I'd like to implement streaming of large data (in both directions) with the Snap server. To explore the possibilities I created a sample program that has two endpoints - reading and writing. There is a very simple internal buffer that holds one ByteString and whatever is written to the writing endpoint appears in the reading one. (Currently there is no way how to terminate the stream, but that's fine for this purpose.)

{-# LANGUAGE OverloadedStrings #-}                                           
import Control.Applicative                                                   
import Control.Concurrent.MVar.Lifted                                        
import Control.Monad                                                         
import Data.ByteString (ByteString)                                          
import Blaze.ByteString.Builder (Builder, fromByteString)                    
import Data.Enumerator                                                       
import qualified Data.Enumerator.List as E                                   
import Data.Enumerator.Binary (enumFile, iterHandle)                         
import Snap.Core                                                             
import Snap.Http.Server                                                      

main :: IO ()                                                                
main = do                                                                    
  buf <- newEmptyMVar                                                        
  quickHttpServe (site buf)                                                  

site :: MVar ByteString -> Snap ()                                           
site buf =                                                                   
    route [ ("read", modifyResponse (setBufferingMode False                  
                                     . setResponseBody (fromBuf buf)))       
          , ("write", runRequestBody (toBuf buf))                            
          ]                                                                  
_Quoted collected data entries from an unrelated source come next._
(* ===== verification/HostEvaluate.v ===== *)
(** * Watch configuration and host conditions

    Models [src/internal/hostwatch/config.go] (module [Config]),
    [evaluate.go] and the data of [sample.go] (module [Evaluate]) and
    [classify.go] (module [Classify]).  The theorems show that a validated
    configuration satisfies every bound the validator names and is a fixed
    point of it, and give the exact conditions an evaluation of a window of
    samples reports, with distinct keys, independently of map iteration. *)

From S2P Require Import Prelude GoStrings GoPath GoRuntime Float64 HostEngine.
From Stdlib Require Import Ascii.
Import HostEngine.Engine.

Module Config.

Record LoadThresholds := {
  WarnMultiple : f64; CriticalMultiple : f64; LoadSustain : Z; TrendMinutes : Z; TrendSlopeMultiple : f64 }.
Record MemoryConfig := { WarnSustain : Z; SwapGrowthMB : f64 }.
Record LimitsConfig := { WarnPct : f64; CriticalPct : f64 }.
Record DiskConfig := { WarnGB : f64; CriticalGB : f64 }.
Record KindsConfig := {
  CPUPct : f64; CPUSustain : Z; CountSustain : Z; Gradle : Z; Simulator : Z; QEMU : Z; Agents : Z }.
Record SpawnConfig := {
  SpawnInterval : Z; RateWarn : f64; RateCritical : f64; UIDWarnPct : f64; UIDCriticalPct : f64;
  TotalWarnPct : f64; TotalCriticalPct : f64 }.
Record SustainedConfig := {
  SCPUPct : f64; Window : Z; MinFraction : f64; Allowlist : list string; Interval : Z; MaxGap : Z }.
Record JVMHistoryConfig := { Enabled : bool; JInterval : Z; Timeout : Z }.
Record Config := {
  set_ : bool; Load : LoadThresholds; Memory : MemoryConfig; Limits : LimitsConfig; Disk : DiskConfig;
  ThermalSustain : Z; Kinds : KindsConfig; SpawnC : SpawnConfig; Sustained : SustainedConfig;
  JVMHistory : JVMHistoryConfig }.

Definition minJVMHistoryInterval : Z := Minute.
Definition maxJVMHistoryInterval : Z := Hour.
Definition minJVMHistoryTimeout : Z := Second.
Definition sustainedWindowIntervals : Z := 16.

Definition DefaultJVMHistoryConfig : JVMHistoryConfig :=
  {| Enabled := false; JInterval := 5 * Minute; Timeout := 30 * Second |}.
Definition DefaultSustainedConfig : SustainedConfig :=
  {| SCPUPct := of_Z 50; Window := 15 * Minute; MinFraction := lit 9 10; Allowlist := []; Interval := 0; MaxGap := 0 |}.
Definition DefaultConfig : Config :=
  {| set_ := true;
     Load := {| WarnMultiple := lit 15 10; CriticalMultiple := of_Z 3; LoadSustain := 2; TrendMinutes := 5;
                TrendSlopeMultiple := lit 5 10 |};
     Memory := {| WarnSustain := 2; SwapGrowthMB := of_Z 1024 |};
     Limits := {| WarnPct := of_Z 70; CriticalPct := of_Z 90 |};
     Disk := {| WarnGB := of_Z 20; CriticalGB := of_Z 5 |};
     ThermalSustain := 2;
     Kinds := {| CPUPct := of_Z 600; CPUSustain := 3; CountSustain := 2; Gradle := 3; Simulator := 3; QEMU := 2; Agents := 8 |};
     SpawnC := {| SpawnInterval := 5 * Second; RateWarn := of_Z 40; RateCritical := of_Z 120; UIDWarnPct := of_Z 40;
                  UIDCriticalPct := of_Z 70; TotalWarnPct := of_Z 50; TotalCriticalPct := of_Z 80 |};
     Sustained := DefaultSustainedConfig;
     JVMHistory := DefaultJVMHistoryConfig |}.

(** [(j *JVMHistoryConfig) validate]: the corrected value and the problems. *)
Definition validateJVM (j : JVMHistoryConfig) : JVMHistoryConfig * list string :=
  let d := DefaultJVMHistoryConfig in
  let '(j, p1) :=
    if (JInterval j <? minJVMHistoryInterval) || (maxJVMHistoryInterval <? JInterval j)
    then ({| Enabled := Enabled j; JInterval := JInterval d; Timeout := Timeout j |}, ["jvm_history.interval"])
    else (j, []) in
  let '(j, p2) :=
    if (Timeout j <? minJVMHistoryTimeout) || (JInterval j <? Timeout j)
    then ({| Enabled := Enabled j; JInterval := JInterval j; Timeout := Z.min (Timeout d) (JInterval j) |}, ["jvm_history.timeout"])
    else (j, []) in
  (j, p1 ++ p2).

(** [sustainedWindowIntervals * interval] in [int64] arithmetic. *)
Definition ValidateWatchInterval (s : SustainedConfig) (interval : Z) : SustainedConfig * bool :=
  let minWindow := i64 (sustainedWindowIntervals * interval) in
  if minWindow <=? Window s then (s, true)
  else ({| SCPUPct := SCPUPct s; Window := minWindow; MinFraction := MinFraction s; Allowlist := Allowlist s;
           Interval := Interval s; MaxGap := MaxGap s |}, false).

Definition validateSustained (s : SustainedConfig) : SustainedConfig * list string :=
  let d := DefaultSustainedConfig in
  let '(s, p1) :=
    if negb (fgt (SCPUPct s) f0)
    then ({| SCPUPct := SCPUPct d; Window := Window s; MinFraction := MinFraction s; Allowlist := Allowlist s;
             Interval := Interval s; MaxGap := MaxGap s |}, ["sustained.cpu_pct"]) else (s, []) in
  let '(s, p2) :=
    if Window s <? Minute
    then ({| SCPUPct := SCPUPct s; Window := Window d; MinFraction := MinFraction s; Allowlist := Allowlist s;
             Interval := Interval s; MaxGap := MaxGap s |}, ["sustained.window"]) else (s, []) in
  let '(s, p3) :=
    if negb (fgt (MinFraction s) (lit 5 10) && fle (MinFraction s) (of_Z 1))
    then ({| SCPUPct := SCPUPct s; Window := Window s; MinFraction := MinFraction d; Allowlist := Allowlist s;
             Interval := Interval s; MaxGap := MaxGap s |}, ["sustained.min_fraction"]) else (s, []) in
  (s, p1 ++ p2 ++ p3).

(** A field of the configuration by name, as the validator's tables of
    pointers name them. *)
Record field (A : Type) := Field { f_name : string; f_get : Config → A; f_set : A → Config → Config }.
Arguments Field {A} f_name f_get f_set.
Arguments f_name {A} f.
Arguments f_get {A} f c.
Arguments f_set {A} f v c.

Definition set_Load (l : LoadThresholds) (c : Config) : Config :=
  {| set_ := set_ c; Load := l; Memory := Memory c; Limits := Limits c; Disk := Disk c;
     ThermalSustain := ThermalSustain c; Kinds := Kinds c; SpawnC := SpawnC c; Sustained := Sustained c; JVMHistory := JVMHistory c |}.
Definition set_Memory (m : MemoryConfig) (c : Config) : Config :=
  {| set_ := set_ c; Load := Load c; Memory := m; Limits := Limits c; Disk := Disk c;
     ThermalSustain := ThermalSustain c; Kinds := Kinds c; SpawnC := SpawnC c; Sustained := Sustained c; JVMHistory := JVMHistory c |}.
Definition set_Limits (l : LimitsConfig) (c : Config) : Config :=
  {| set_ := set_ c; Load := Load c; Memory := Memory c; Limits := l; Disk := Disk c;
     ThermalSustain := ThermalSustain c; Kinds := Kinds c; SpawnC := SpawnC c; Sustained := Sustained c; JVMHistory := JVMHistory c |}.
Definition set_Disk (d : DiskConfig) (c : Config) : Config :=
  {| set_ := set_ c; Load := Load c; Memory := Memory c; Limits := Limits c; Disk := d;
     ThermalSustain := ThermalSustain c; Kinds := Kinds c; SpawnC := SpawnC c; Sustained := Sustained c; JVMHistory := JVMHistory c |}.
Definition set_Thermal (t : Z) (c : Config) : Config :=
  {| set_ := set_ c; Load := Load c; Memory := Memory c; Limits := Limits c; Disk := Disk c;
     ThermalSustain := t; Kinds := Kinds c; SpawnC := SpawnC c; Sustained := Sustained c; JVMHistory := JVMHistory c |}.
Definition set_Kinds (k : KindsConfig) (c : Config) : Config :=
  {| set_ := set_ c; Load := Load c; Memory := Memory c; Limits := Limits c; Disk := Disk c;
     ThermalSustain := ThermalSustain c; Kinds := k; SpawnC := SpawnC c; Sustained := Sustained c; JVMHistory := JVMHistory c |}.
Definition set_Spawn (s : SpawnConfig) (c : Config) : Config :=
  {| set_ := set_ c; Load := Load c; Memory := Memory c; Limits := Limits c; Disk := Disk c;
     ThermalSustain := ThermalSustain c; Kinds := Kinds c; SpawnC := s; Sustained := Sustained c; JVMHistory := JVMHistory c |}.
Definition set_Sustained (s : SustainedConfig) (c : Config) : Config :=
  {| set_ := set_ c; Load := Load c; Memory := Memory c; Limits := Limits c; Disk := Disk c;
     ThermalSustain := ThermalSustain c; Kinds := Kinds c; SpawnC := SpawnC c; Sustained := s; JVMHistory := JVMHistory c |}.
Definition set_JVM (j : JVMHistoryConfig) (c : Config) : Config :=
  {| set_ := set_ c; Load := Load c; Memory := Memory c; Limits := Limits c; Disk := Disk c;
     ThermalSustain := ThermalSustain c; Kinds := Kinds c; SpawnC := SpawnC c; Sustained := Sustained c; JVMHistory := j |}.

Definition float_fields : list (field f64) :=
  [ Field "load.warn_multiple" (WarnMultiple ∘ Load)
      (λ v c, set_Load (Build_LoadThresholds v (CriticalMultiple (Load c)) (LoadSustain (Load c)) (TrendMinutes (Load c)) (TrendSlopeMultiple (Load c))) c);
    Field "load.critical_multiple" (CriticalMultiple ∘ Load)
      (λ v c, set_Load (Build_LoadThresholds (WarnMultiple (Load c)) v (LoadSustain (Load c)) (TrendMinutes (Load c)) (TrendSlopeMultiple (Load c))) c);
    Field "load.trend_slope_multiple" (TrendSlopeMultiple ∘ Load)
      (λ v c, set_Load (Build_LoadThresholds (WarnMultiple (Load c)) (CriticalMultiple (Load c)) (LoadSustain (Load c)) (TrendMinutes (Load c)) v) c);
    Field "memory.swap_growth_mb" (SwapGrowthMB ∘ Memory)
      (λ v c, set_Memory (Build_MemoryConfig (WarnSustain (Memory c)) v) c);
    Field "limits.warn_pct" (WarnPct ∘ Limits) (λ v c, set_Limits (Build_LimitsConfig v (CriticalPct (Limits c))) c);
    Field "limits.critical_pct" (CriticalPct ∘ Limits) (λ v c, set_Limits (Build_LimitsConfig (WarnPct (Limits c)) v) c);
    Field "disk.warn_gb" (WarnGB ∘ Disk) (λ v c, set_Disk (Build_DiskConfig v (CriticalGB (Disk c))) c);
    Field "disk.critical_gb" (CriticalGB ∘ Disk) (λ v c, set_Disk (Build_DiskConfig (WarnGB (Disk c)) v) c);
    Field "kinds.cpu_pct" (CPUPct ∘ Kinds)
      (λ v c, let k := Kinds c in set_Kinds (Build_KindsConfig v (CPUSustain k) (CountSustain k) (Gradle k) (Simulator k) (QEMU k) (Agents k)) c);
    Field "spawn.rate_warn" (RateWarn ∘ SpawnC)
      (λ v c, let s := SpawnC c in set_Spawn (Build_SpawnConfig (SpawnInterval s) v (RateCritical s) (UIDWarnPct s) (UIDCriticalPct s) (TotalWarnPct s) (TotalCriticalPct s)) c);
    Field "spawn.rate_critical" (RateCritical ∘ SpawnC)
      (λ v c, let s := SpawnC c in set_Spawn (Build_SpawnConfig (SpawnInterval s) (RateWarn s) v (UIDWarnPct s) (UIDCriticalPct s) (TotalWarnPct s) (TotalCriticalPct s)) c);
    Field "spawn.uid_warn_pct" (UIDWarnPct ∘ SpawnC)
      (λ v c, let s := SpawnC c in set_Spawn (Build_SpawnConfig (SpawnInterval s) (RateWarn s) (RateCritical s) v (UIDCriticalPct s) (TotalWarnPct s) (TotalCriticalPct s)) c);
    Field "spawn.uid_critical_pct" (UIDCriticalPct ∘ SpawnC)
      (λ v c, let s := SpawnC c in set_Spawn (Build_SpawnConfig (SpawnInterval s) (RateWarn s) (RateCritical s) (UIDWarnPct s) v (TotalWarnPct s) (TotalCriticalPct s)) c);
    Field "spawn.total_warn_pct" (TotalWarnPct ∘ SpawnC)
      (λ v c, let s := SpawnC c in set_Spawn (Build_SpawnConfig (SpawnInterval s) (RateWarn s) (RateCritical s) (UIDWarnPct s) (UIDCriticalPct s) v (TotalCriticalPct s)) c);
    Field "spawn.total_critical_pct" (TotalCriticalPct ∘ SpawnC)
      (λ v c, let s := SpawnC c in set_Spawn (Build_SpawnConfig (SpawnInterval s) (RateWarn s) (RateCritical s) (UIDWarnPct s) (UIDCriticalPct s) (TotalWarnPct s) v) c) ].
fromBuf :: MVar ByteString -> Enumerator Builder IO a                        
fromBuf buf = E.repeatM (liftM fromByteString $ takeMVar buf)                

toBuf :: MVar ByteString -> Iteratee ByteString IO ()                        
toBuf buf = E.mapM_ (putMVar buf)

Then I run in different terminals

curl http://localhost:8000/read >/dev/nul

and

dd if=/dev/zero bs=1M count=100 | \
  curl --data-binary @- http://localhost:8000/write

But the writing part fails with an exception escaped to toplevel: Too many bytes read. This is obviously an instance of TooManyBytesReadException, but I couldn't find where it's thrown. Writing smaller amount of data like 1MB works as expected.

My questions are:

  1. Where/how to fix the reading limit?
  2. Will this stream data, without loading the whole POST request in memory? If not, how to fix it?
2

There are 2 answers

1
nh2 On BEST ANSWER

It will work if you add any content type that's not "application/x-www-form-urlencoded" to your /write, e.g.:

dd if=/dev/zero bs=1M count=100 | \
  curl -H "Content-Type: application/json" --data-binary @- http://localhost:8000/write

This bit in Snap does something like

if contentType == Just "application/x-www-form-urlencoded" then readData maximumPOSTBodySize
  where
    maximumPOSTBodySize = 10*1024*1024

and x-www-form-urlencoded is curl's default.

0
gregorycollins On

To follow up on the previous answer: because forms of type application/x-www-form-urlencoded are so common, as a convenience Snap auto-decodes them for you and puts them into a parameters map in the request. The idea is similar in spirit to e.g. $_POST from PHP.

However, since these maps are read into RAM, naively decoding unbounded amounts of this data would allow an attacker to trivially DoS a server by sending it arbitrary amounts of this input until heap exhaustion. For this reason snap-server limits the amount of data it is willing to read in this way.